I'm there. This time around I'm going to focus on reducing noise as opposed to blinding speed.
posted on 12/10/2001 7:19:50 AM PST
I would think you should get the Envision drivers for that monitor. BUT, I checked on those and actually downloaded them and they say this "monitor drivers do not control the number of colors you can display in Windows. They only enable Windows to recognize the maximum resolution and refresh rate of your monitor". And, they are only a .inf file. I don't see how that could cause your system to hang. I would tend to guess something else is going on. The job of those monitor drivers doesn't seem to do much to your system like one with .dll's or loadable drivers. I can't see how they would make the system lockup. But, it does sound like your problem started after adding the monitor. Could be a coincidence though. May want to get the latest drivers for your current video card, sound card and really anything you've got. Usually it's drivers causing this problem. If that fails to stop the lockups, you may want to consider reloading windows. I've been in similar situations and reloading the OS fixed it. I never could figure out what part of the OS was causing the problem so I just reloaded it and the system was then very stable again. Could cost you time, but not money. Good luck.
posted on 12/10/2001 7:30:52 AM PST
I did the drivers thing. Both for the monitor and the video card. Didn't do the sound board and the other stuff. I'll try that.
I thought about reistalling windows, but don't I need to reformatt the hard drive and start fresh? Eek.

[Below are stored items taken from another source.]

(** * Announcement endpoints of the school management API

    A shallow embedding of [src/backend/routers/announcements.py]:
    the five request handlers, the document store they talk to, and the
    Python and BSON notions they lean on (truthiness, [str], string
    comparison, [datetime.strptime] with the format [%Y-%m-%d]).

    Strings are byte strings ([string] of the standard library) read as
    UTF-8; their lexicographic order on bytes coincides with Python's
    order on code points and with MongoDB's binary string comparison.
    The date parser works on the code points they encode. *)

From stdpp Require Import gmap strings list fin_maps sorting.
From Stdlib Require Import ZArith Ascii String.

Local Open Scope string_scope.
Local Open Scope list_scope.
Local Open Scope Z_scope.

(** ** Values held by documents *)

(** A [bson.ObjectId] is twelve bytes; it is kept here as its canonical
    rendering, 24 lower-case hexadecimal digits. *)
Inductive ObjectId := Oid (hex : string).

Inductive value :=
| VNone
| VBool (b : bool)
| VStr (s : string)
| VOid (o : ObjectId).

#[global] Instance ObjectId_eq_dec : EqDecision ObjectId.
Proof. solve_decision. Defined.

#[global] Instance value_eq_dec : EqDecision value.
Proof. solve_decision. Defined.

#[global] Instance value_inhabited : Inhabited value := populate VNone.

(** A document (a Python [dict] with string keys, a BSON document). *)
Abbreviation doc := (gmap string value).
(** For a quotient that is not negative, truncation is the floor. *)
Lemma static_cast_int_floor (q : float) (n : Z) :
  Num.floor q = Some n -> (0 <= n < 2 ^ 31)%Z -> Num.static_cast_int q = Some n.
Proof.
  unfold Num.static_cast_int, Num.trunc, Num.floor. intros Hq Hn.
  destruct (Prim2SF q) as [s|s| |s m e]; try discriminate.
  - injection Hq as <-. reflexivity.
  - assert (Ht : (cond_Zopp s (if (0 <=? e)%Z then Z.pos m * 2 ^ e
                               else Z.pos m / 2 ^ (- e)) = n)%Z).
    { destruct s; simpl in *; [|congruence]. exfalso.
      injection Hq as Hq. destruct (0 <=? e)%Z eqn:He.
      - apply Z.leb_le in He.
        assert (0 < 2 ^ e)%Z by (apply Z.pow_pos_nonneg; lia). nia.
      - apply Z.leb_gt in He.
        assert (0 < 2 ^ (- e))%Z by (apply Z.pow_pos_nonneg; lia).
        assert (Z.neg m / 2 ^ (- e) < 0)%Z by (apply Z.div_lt_upper_bound; lia).
        lia. }
    rewrite Ht.
    replace ((- 2 ^ 31 <=? n)%Z && (n <? 2 ^ 31)%Z) with true; [reflexivity|].
    symmetry. apply andb_true_iff. split; [apply Z.leb_le|apply Z.ltb_lt]; lia.
Qed.

Lemma to_unsigned_small (n : Z) :
  (0 <= n < 2 ^ 31)%Z -> Num.to_unsigned n = n.
Proof.
  intros Hn. unfold Num.to_unsigned. apply Z.mod_small. lia.
Qed.
(** ** Runs of get_matching_dos_services *)

Section run_equations.
Context {A B : Type}.
Implicit Types (m : io A) (f : A → io B) (r : result A).

Lemma trace_bind m f :
  trace (m ≫= f) =
  (trace m ++ match outcome m with Ok a => trace (f a) | Err _ => [] end)%list.
Proof.
  destruct m as [t [a|e]]; unfold mbind, io_bind, trace, outcome; simpl.
  - by destruct (f a).
  - by rewrite app_nil_r.
Qed.

Lemma outcome_bind m f :
  outcome (m ≫= f) = match outcome m with Ok a => outcome (f a) | Err e => Err e end.
Proof.
  destruct m as [t [a|e]]; unfold mbind, io_bind, trace, outcome; simpl; [|done].
  by destruct (f a).
Qed.

Lemma trace_call ev r : trace (call ev r) = [ev].
Proof. done. Qed.
Lemma outcome_call ev r : outcome (call ev r) = r.
Proof. done. Qed.
Lemma trace_pure r : trace (pure r) = [].
Proof. done. Qed.
Lemma outcome_pure r : outcome (pure r) = r.
Proof. done. Qed.
Lemma trace_mret (a : A) : trace (mret a : io A) = [].
Proof. done. Qed.
Lemma outcome_mret (a : A) : outcome (mret a : io A) = Ok a.
Proof. done. Qed.
End run_equations.

Create Rewrite HintDb run.
#[export] Hint Rewrite @trace_bind @outcome_bind @trace_call @outcome_call
  @trace_pure @outcome_pure @trace_mret @outcome_mret : run.

Ltac run_simpl := autorewrite with run; cbn [queries app].

Ltac run_start :=
  unfold get_matching_dos_services, getitem, global_psycopg2; run_simpl.

(** Case split on the next answer a run waits for. *)
Ltac run_step :=
  match goal with
  | |- context [match ?x with Some _ => _ | None => _ end] =>
      lazymatch x with
      | context [match _ with _ => _ end] => fail
      | _ => destruct x eqn:?
      end
  | |- context [match ?x with Ok _ => _ | Err _ => _ end] =>
      lazymatch x with
      | context [match _ with _ => _ end] => fail
      | _ => destruct x eqn:?
      end
  end; run_simpl.

(** Every run sends at most one statement; its text is the one line 149
    builds, and no parameters go with it. *)
Lemma get_matching_queries (w : World) (odscode : PyVal) :
  queries (trace (get_matching_dos_services w odscode)) = [] ∨
  ∃ sql, sql_command odscode = Ok sql ∧
    queries (trace (get_matching_dos_services w odscode)) = [(sql, None)].
Proof.
  run_start. repeat run_step; eauto.
Qed.


(** A run that returns had an open connection, and sent its one
    statement on it. *)
Lemma get_matching_Ok (w : World) (odscode : PyVal) (services : list Obj) :
  outcome (get_matching_dos_services w odscode) = Ok services →
  ∃ db sql rows, opens w db ∧ sql_command odscode = Ok sql ∧
    conn_execute db sql None = Ok rows ∧
    mapM DoSService.init rows = Ok services ∧
    queries (trace (get_matching_dos_services w odscode)) = [(sql, None)].
Proof.
  run_start. repeat run_step; try done.
  intros [= <-]. eexists _, _, _. split; [|by eauto].
  unfold opens. repeat eexists; eassumption.
Qed.

Lemma sql_command_str (s : string) :
  sql_command (PyStr s) = Ok (like_statement (String.substring 0 5 s)).
Proof. reflexivity. Qed.

Lemma sql_command_Ok (odscode : PyVal) (sql : string) :
  sql_command odscode = Ok sql →
  ∃ s, odscode = PyStr s ∧ sql = like_statement (String.substring 0 5 s).
Proof.
  destruct odscode as [| | |s]; try done.
  rewrite sql_command_str. intros [= <-]. eauto.
Qed.

Lemma substring_short (s : string) :
  ∀ n, (String.length s ≤ n)%nat → String.substring 0 n s = s.
Proof.
  induction s as [|c s IH]; intros [|n] Hlen; simpl in *; try done; try lia.
  f_equal. apply IH. lia.
Qed.



(** With the module's own imports nothing reaches the database. *)
Lemma get_matching_as_imported (w : World) (odscode : PyVal) :
  psycopg2 w = None →
  queries (trace (get_matching_dos_services w odscode)) = [] ∧
  ∀ services, outcome (get_matching_dos_services w odscode) ≠ Ok services.
Proof.
  intros Himp. split.
  - run_start. rewrite Himp. by repeat run_step.
  - intros services Hrun.
    destruct (get_matching_Ok _ _ _ Hrun) as (db & sql & rows & Hopen & _).
    destruct Hopen as (? & ? & ? & ? & ? & ? & ? & driver
                       & _ & _ & _ & _ & _ & _ & _ & Hdriver & _).
    congruence.
Qed.

Example get_matching_imported_world :
  get_matching_dos_services imported_world (PyStr "FA12345") =
  ([ LogInfo "Searching for DoS services with ODSCode that matches first 5 digits of 'FA12345'";
     GetSecretValue "dos-db-password";
     LogInfo "Attempting connection to database 'dos-db.example'";
     LogDebug "host=dos-db.example, port=5432, dbname=pathwaysdos, user=dos_reader, password=s3cret" ],
   Err (NameError "psycopg2")).
Proof. reflexivity. Qed.

Example get_matching_patched_world :
  queries (trace (get_matching_dos_services patched_world (PyStr "FA12345")))
    = [ (like_statement "FA123", None) ] ∧
  outcome (get_matching_dos_services patched_world (PyStr "FA12345"))
    = Ok [ pharmacy_service; branch_service ] ∧
  outcome (get_matching_dos_services patched_world (PyStr "FA'12345")) = Ok [].
Proof. repeat split. Qed.

(** ** Claims about the lookup *)

(** C4, as the specification states it, fails: the statement goes to
    [execute] without parameters, and the prefix of the identifier is in
    its text, quote included. *)
Lemma sends_prefix_as_parameter_fails :
  ¬ sends_prefix_as_parameter patched_world "FA'12345".
Proof.
  intros H.
  destruct (H (like_statement "FA'12") None) as [[vars Hvars] _]; [|done].
  apply list_elem_of_singleton. reflexivity.
Qed.

(** C4, amended. Every statement a lookup sends is the fixed SELECT text
    with the first five characters of the identifier written, as they
    are, between [LIKE '] and [%']; [execute] gets no parameters. *)
Theorem get_matching_interpolates_prefix
    (w : World) (odscode : PyVal) (query : string) (vars : option (list PyVal)) :
  (query, vars) ∈ queries (trace (get_matching_dos_services w odscode)) →
  vars = None ∧
  ∃ s, odscode = PyStr s ∧
    query = like_statement (String.substring 0 5 s) ∧
    occurs_in (String.substring 0 5 s) query.
Proof.
  intros Hin.
  destruct (get_matching_queries w odscode) as [Hnone | (sql & Hsql & Hone)].
  - rewrite Hnone in Hin. by apply elem_of_nil in Hin.
  - rewrite Hone in Hin. apply list_elem_of_singleton in Hin as [= -> ->].
    split; [done|].
    destruct (sql_command_Ok _ _ Hsql) as (s & -> & ->).
    exists s. repeat split.
    exists ("SELECT " +:+ join ", " DoSService.db_columns
            +:+ " FROM services WHERE odscode LIKE '"), "%'".
    reflexivity.
Qed.

Lemma get_matching_interpolates_prefix_witness :
  (None : option (list PyVal)) = None ∧
  ∃ s, PyStr "FA'12345" = PyStr s ∧
    like_statement "FA'12" = like_statement (String.substring 0 5 s) ∧
    occurs_in (String.substring 0 5 s) (like_statement "FA'12").
Proof.
  apply (get_matching_interpolates_prefix patched_world (PyStr "FA'12345")
           (like_statement "FA'12") None).
  apply list_elem_of_singleton. reflexivity.
Defined.

(** C5. Identifiers with the same first five characters give the same
    statement text, and in any world the same statements sent and the
    same outcome. *)
Theorem get_matching_first_five (w : World) (a b : string) :
  String.substring 0 5 a = String.substring 0 5 b →
  sql_command (PyStr a) = sql_command (PyStr b) ∧
  queries (trace (get_matching_dos_services w (PyStr a))) =
    queries (trace (get_matching_dos_services w (PyStr b))) ∧
  outcome (get_matching_dos_services w (PyStr a)) =
    outcome (get_matching_dos_services w (PyStr b)).
Proof.
  intros Hab.
  assert (sql_command (PyStr a) = sql_command (PyStr b)) as Hsql.
  { by rewrite !sql_command_str, Hab. }
  split; [done|].
  unfold get_matching_dos_services. rewrite Hsql.
  split.
  - by rewrite !(trace_bind (call _ _)), !trace_call, !outcome_call.
  - by rewrite !(outcome_bind (call (LogInfo _) _)), !outcome_call.
Qed.

Lemma get_matching_first_five_witness :
  sql_command (PyStr "FA12345") = sql_command (PyStr "FA123-dispensary") ∧
  queries (trace (get_matching_dos_services patched_world (PyStr "FA12345"))) =
    queries (trace (get_matching_dos_services patched_world (PyStr "FA123-dispensary"))) ∧
  outcome (get_matching_dos_services patched_world (PyStr "FA12345")) =
    outcome (get_matching_dos_services patched_world (PyStr "FA123-dispensary")).
Proof.
  apply (get_matching_first_five patched_world "FA12345" "FA123-dispensary").
  reflexivity.
Defined.








(** The amended C7 on the sample store: the lookup for "AB" returns the
    one service whose code starts with it. *)
Example short_identifier_patched_world :
  outcome (get_matching_dos_services patched_world (PyStr "AB")) = Ok [short_code_service] ∧
  queries (trace (get_matching_dos_services patched_world (PyStr "AB")))
    = [(like_statement "AB", None)] ∧
  DoSService.ods5 short_code_service = Ok (PyStr "AB").
Proof. repeat split. Qed.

posted on 12/10/2001 7:42:24 AM PST
Well, yes you'd need to reformat and start fresh for the best reslults. There's something wrong with your system and most likely it's drivers or some other program that's getting loaded at boot time. The only SURE way to deal with it is to reformat and start over. But, that's not such a bad thing really. I bet you've never heard of "Windows arthritis" have you? It's a condition affecting the Windows OS where over time the system gets slower and slower due to build up of useless crud in the Registry. I promise you if you reload your OS you'll find your system faster. It amazes me every time I see it. But, it's a true fact of this OS. It is the very big payoff to the pain of reloading windows. You end up with a faster more stable computer every time.
posted on 12/10/2001 7:50:06 AM PST
BTW, the mirror is for my backup server. I am totally aware that it is the worst config performance wise.
Not necessarily. Mirroring is nominally slower writing, but fastest reading.
posted on 12/10/2001 11:44:36 AM PST
Global Win fans are great, but the FOP38 sounds like a 747 on rollout. I use a Global Win FOP32 with my Athlon 800. With a decent heatsink/fan combo you can easily get 1 Ghz out of your T-bird (10 x 100 Mhz bus).
Just make sure you have a decent power supply. I use AOpen cases with a 250 w PSU, and it runs the overclocked Athlon, 512 M or RAM, three 20 GB HDDs and a CD-RW just fine. However, cheaper PSUs would choke on that. AMD recommends at least a 300 W PSU for normal operation.